The Commerce Clause refers to Article 1, Section 8, Clause 3 of the U.S. Constitution, which gives Congress the power “to regulate commerce with foreign nations, among states, and with the Indian tribes.”
Congress has often used the Commerce Clause to justify exercising legislative power over the activities of states and their citizens, leading to significant and ongoing controversy regarding the balance of power between the federal government and the states. The Commerce Clause has historically been viewed as both a grant of congressional authority and as a restriction on the regulatory authority of the States.
The Constitution does not explicitly define the word “commerce” leading to wide debate as to what powers section 8, Clause 3 grants congress. Some argue that it refers simply to trade or exchange, while others claim that the framers of the Constitution intended to describe more broadly commercial and social intercourse between citizens of different states.
Courts have generally taken a broad interpretation of the commerce clause for much of United States history. In 1824’s Gibbons v. Ogden, the Supreme Court held that intrastate activity could be regulated under the Commerce Clause, provided that the activity is part of a larger interstate commercial scheme. In 1905’s Swift and Company v. United States, the Supreme Court held that Congress had the authority to regulate local commerce, as long as that activity could become part of a continuous “current” of commerce that involved the interstate movement of goods and services.
For a brief period between 1905 and 1937, the Supreme Court narrowed their interpretation of the Commerce Clause in what has now become known as the Lochner era. Courts during this era experimented with the idea that the Commerce Clause does not empower congress to pass laws which impede an individual’s right to enter a business contract.
However, beginning with NLRB v. Jones & Laughlin Steel Corp in 1937, the Court began to recognize broader grounds upon which the Commerce Clause could be used to regulate state activity. Most importantly, the Supreme Court held that activity was commerce if it had a “substantial economic effect” on interstate commerce or if the “cumulative effect” of one act could have an effect on such commerce. Decisions such as NLRB v. Jones, United States v. Darby, and Wickard v. Filburn demonstrated the Court's newfound willingness to give an unequivocally broad interpretation of the Commerce Clause. From the NLRB decision in 1937 until 1995, the Supreme Court did not invalidate a single law on the basis of overstepping the Commerce Clause’s grant of power.

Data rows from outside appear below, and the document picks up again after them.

(** Saving the cart never changes what the wishlist loads as, and saving
    the wishlist never changes what the cart loads as, whether or not the
    save goes through. *)
Theorem save_other_list_untouched (cart : list CartLine)
    (wishlist : list string) (localStorage : gmap string string) :
  initWISHLIST JSON_parse (saveCart JSON_stringify quota cart localStorage)
    = initWISHLIST JSON_parse localStorage
  ∧ initCART JSON_parse (saveWishlist JSON_stringify quota wishlist localStorage)
      = initCART JSON_parse localStorage.
Proof.
  unfold initWISHLIST, initCART, saveCart, saveWishlist.
  split; apply loadList_same_entry, saveJSON_other_key; discriminate.
Qed.

(** When the value serialises, the storage accepts the string and
    [JSON.parse] reads the string back as the value, a load after the save
    returns the saved value; for the cart, the load at the next page view
    gives the lines that were saved. *)
Theorem save_then_load (k s : string) (v fallback : JSON) (cart : list CartLine)
    (localStorage : gmap string string) :
  (JSON_stringify v = Normal s → quota localStorage k s = true →
   JSON_parse s = Normal v →
   loadJSON JSON_parse (saveJSON JSON_stringify quota k v localStorage) k fallback
     = Normal v)
  ∧ (JSON_stringify (encodeCart cart) = Normal s →
     quota localStorage CART_KEY s = true →
     JSON_parse s = Normal (encodeCart cart) →
     initCART JSON_parse (saveCart JSON_stringify quota cart localStorage)
       = Normal (encodeCart cart)).
Proof.
  assert (Hgen : ∀ k v fallback,
    JSON_stringify v = Normal s → quota localStorage k s = true →
    JSON_parse s = Normal v →
    loadJSON JSON_parse (saveJSON JSON_stringify quota k v localStorage) k fallback
      = Normal v).
  { intros k0 v0 fb Hs Hq Hp. unfold saveJSON, try_catch, setItem.
    rewrite Hs, Hq. unfold loadJSON. rewrite lookup_insert_eq.
    unfold safeJSON, try_catch. by rewrite Hp. }
  split; [apply Hgen|].
  intros Hs Hq Hp. unfold initCART, loadList, saveCart.
  by rewrite (Hgen _ _ _ Hs Hq Hp).
Qed.

(** When the value does not serialise or the storage refuses the string,
    the failure is swallowed and the storage is left as it was. *)
Theorem save_failure_keeps_storage (k : string) (v : JSON)
    (localStorage : gmap string string) :
  (∃ e, JSON_stringify v = Throw e)
  ∨ (∃ s, JSON_stringify v = Normal s ∧ quota localStorage k s = false) →
  saveJSON JSON_stringify quota k v localStorage = localStorage.
Proof.
  unfold saveJSON, try_catch, setItem.
  intros [[e ->] | (s & -> & ->)]; done.
Qed.

(** A stored string that parses to an array is loaded as that array, with
    its elements as they are: the loader checks that the value is an array
    and nothing about what the array holds. *)
Theorem loadList_keeps_array (key raw : string) (items : list JSON)
    (localStorage : gmap string string) :
  localStorage !! key = Some raw → JSON_parse raw = Normal (JArr items) →
  loadList JSON_parse localStorage key = Normal (JArr items).
Proof.
  intros Hraw Hparse. unfold loadList.
  by rewrite (loadJSON_parsed _ _ _ _ _ _ Hraw Hparse).
Qed.
End SaveLoad.

Lemma save_then_load_witness :
  initCART sample_parse
    (saveCart sample_stringify (λ _ _ _, true) [] {[ CART_KEY := "{oops" ]})
  = Normal (encodeCart []).
Proof.
  destruct (save_then_load sample_parse sample_stringify (λ _ _ _, true)
              CART_KEY "[]" JNull JNull [] {[ CART_KEY := "{oops" ]})
    as [_ Hcart].
  apply Hcart; reflexivity.
Defined.

Lemma save_failure_keeps_storage_witness :
  saveJSON sample_stringify (λ _ _ _, false) CART_KEY (JArr [])
    {[ CART_KEY := "[101]" ]}
  = {[ CART_KEY := "[101]" ]}.
Proof.
  apply save_failure_keeps_storage. right. by exists "[]".
Defined.

Lemma loadList_keeps_array_witness :
  loadList sample_parse {[ CART_KEY := "[101]" ]} CART_KEY
  = Normal (JArr [JNum 101 0]).
Proof.
  apply (loadList_keeps_array sample_parse CART_KEY "[101]"); reflexivity.
Defined.

(** ** The wishlist, once more *)

Lemma filter_ne_snoc (id : string) (wishlist : list string) :
  id ∉ wishlist → filter (λ x, x ≠ id) (wishlist ++ [id]) = wishlist.
Proof.
  intros Hid. rewrite filter_app.
  rewrite (filter_singleton_False (λ x, x ≠ id) id []) by (intros H; by apply H).
  rewrite app_nil_r. induction wishlist as [|x w IH]; [done|].
  rewrite not_elem_of_cons in Hid. destruct Hid as [Hne Hid].
  rewrite filter_cons, decide_True by done. f_equal. by apply IH.
Qed.

(** Two toggles of an id that was not wishlisted give back the very same
    list; two toggles of an id that was wishlisted give the list without
    the id, followed by the id: the entry moves to the end. *)
Theorem toggleWishlist_twice_list (id : string) (wishlist : list string) :
  toggleWishlist id (toggleWishlist id wishlist) =
    if isWishlisted id wishlist
    then filter (λ x, x ≠ id) wishlist ++ [id]
    else wishlist.
Proof.
  destruct (isWishlisted id wishlist) eqn:Hid.
  - assert (isWishlisted id (toggleWishlist id wishlist) = false) as Hoff.
    { rewrite isWishlisted_toggle, decide_True by done. by rewrite Hid. }
    unfold toggleWishlist at 1. rewrite Hoff.
    unfold toggleWishlist. by rewrite Hid.
  - assert (isWishlisted id (toggleWishlist id wishlist) = true) as Hon.
    { rewrite isWishlisted_toggle, decide_True by done. by rewrite Hid. }
    unfold toggleWishlist at 1. rewrite Hon.
    unfold toggleWishlist. rewrite Hid. apply filter_ne_snoc.
    unfold isWishlisted in Hid. by apply bool_decide_eq_false in Hid.
Qed.

(** The button that moves a wishlist entry to the cart: afterwards the id
    is not wishlisted and every other entry is where it was; the cart has a
    line for the id when the index holds the id.  When the index read is
    [undefined] the cart stays as it is, and the entry is dropped from the
    wishlist all the same. *)
Theorem addFromWishlist_moves (idx : gmap string Product) (s : State)
    (id : string) :
  id ≠ "" →
  let s' := handle idx s (ClickAddFromWishlist (Some id)) in
  isWishlisted id (WISHLIST s') = false
  ∧ (∀ x, x ≠ id → isWishlisted x (WISHLIST s') = isWishlisted x (WISHLIST s))
  ∧ (is_Some (idx !! id) → id ∈ ci_id <$> CART s')
  ∧ (index_get idx id = Undefined → CART s' = CART s).
Proof.
  intros Hid s'. subst s'. simpl. unfold truthy.
  rewrite bool_decide_eq_true_2 by done. simpl. split_and!.
  - rewrite isWishlisted_filter_ne. by rewrite decide_True.
  - intros x Hx. rewrite isWishlisted_filter_ne. by rewrite decide_False.
  - intros [p Hp]. unfold addToCart. rewrite (index_get_own _ _ _ Hp).
    destruct (findCartItem id (CART s)) as [[i it]|] eqn:Hfind.
    + apply findCartItem_Some in Hfind as [Hi Hit].
      rewrite (ids_set_qty _ _ _ _ Hi). rewrite list_elem_of_fmap.
      exists it. split; [done|]. by eapply list_elem_of_lookup_2.
    + rewrite fmap_app. apply elem_of_app. right. simpl.
      apply list_elem_of_here.
  - intros Hund. unfold addToCart. by rewrite Hund.
Qed.

Lemma addFromWishlist_moves_witness :
  let idx := seedProductsIndex PRODUCTS in
  let s := mkState [] ["201"; "999"] in
  let s' := handle idx s (ClickAddFromWishlist (Some "999")) in
  isWishlisted "999" (WISHLIST s') = false
  ∧ (∀ x, x ≠ "999" → isWishlisted x (WISHLIST s') = isWishlisted x (WISHLIST s))
  ∧ (is_Some (idx !! "999") → "999" ∈ ci_id <$> CART s')
  ∧ (index_get idx "999" = Undefined → CART s' = CART s).
Proof.
  intros idx s. apply (addFromWishlist_moves idx s "999"). discriminate.
Defined.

In United States v. Lopez (1995) the Supreme Court attempted to curtail Congress's broad legislative mandate under the Commerce Clause by returning to a more conservative interpretation of the clause. In Lopez, the defendant was charged with carrying a handgun to school in violation of the federal Gun Free School Zones Act of 1990. The defendant argued that the federal government had no authority to regulate firearms in local schools, while the government claimed that this fell under the Commerce Clause on grounds that possession of a firearm in a school zone would lead to violent crime, thereby affecting general economic conditions. The Supreme Court rejected the government's argument, holding that Congress only has the power to regulate the channels of commerce, the instrumentalities of commerce, and action that substantially affects interstate commerce. The Court declined to further expand the Commerce Clause, writing that “[t]o do so would require us to conclude that the Constitution's enumeration of powers does not presuppose something not enumerated, and that there never will be a distinction between what is truly national and what is truly local. This we are unwilling to do.”
Nonetheless, Lopez did not indicate a full return to the Lochner era conception of the Commerce Clause. For example, in Gonzales v. Raich, the Court returned to its more liberal construction of the Commerce Clause in relation to intrastate production when it upheld federal regulation of intrastate marijuana production.
In 2012, the Supreme Court again addressed the Commerce Clause in NFIB v. Sebelius. In Sebelius, the Court addressed the individual mandate in the Affordable Care Act (ACA), which required uninsured individuals to secure health insurance or pay a monetary penalty in an attempt to stabilize the health insurance market. Focusing on Lopez's requirement that Congress regulate only commercial activity, the Court held that the individual mandate could not be enacted under the Commerce Clause. The Court stated that requiring the purchase of health insurance under the ACA was not the regulation of commercial activity so much as inactivity and was, accordingly, impermissible under the Commerce Clause. Nonetheless, the individual mandate was allowed to stand because it could reasonably be characterized as a tax.
While most discussion surrounding the Commerce Clause revolves around the federal government, it indirectly also affects state governments through what’s known as the Dormant Commerce Clause. The Dormant Commerce Clause refers to the prohibition, implicit in the Commerce Clause, against states passing legislation that discriminates against or excessively burdens interstate commerce. Of particular importance is the prevention of protectionist state policies that favor state citizens or businesses at the expense of non-citizens conducting business within that state. For example, in West Lynn Creamery Inc. v. Healy the Supreme Court struck down a Massachusetts state tax on milk products because the tax impeded interstate commercial activity by discriminating against non-Massachusetts citizens and businesses.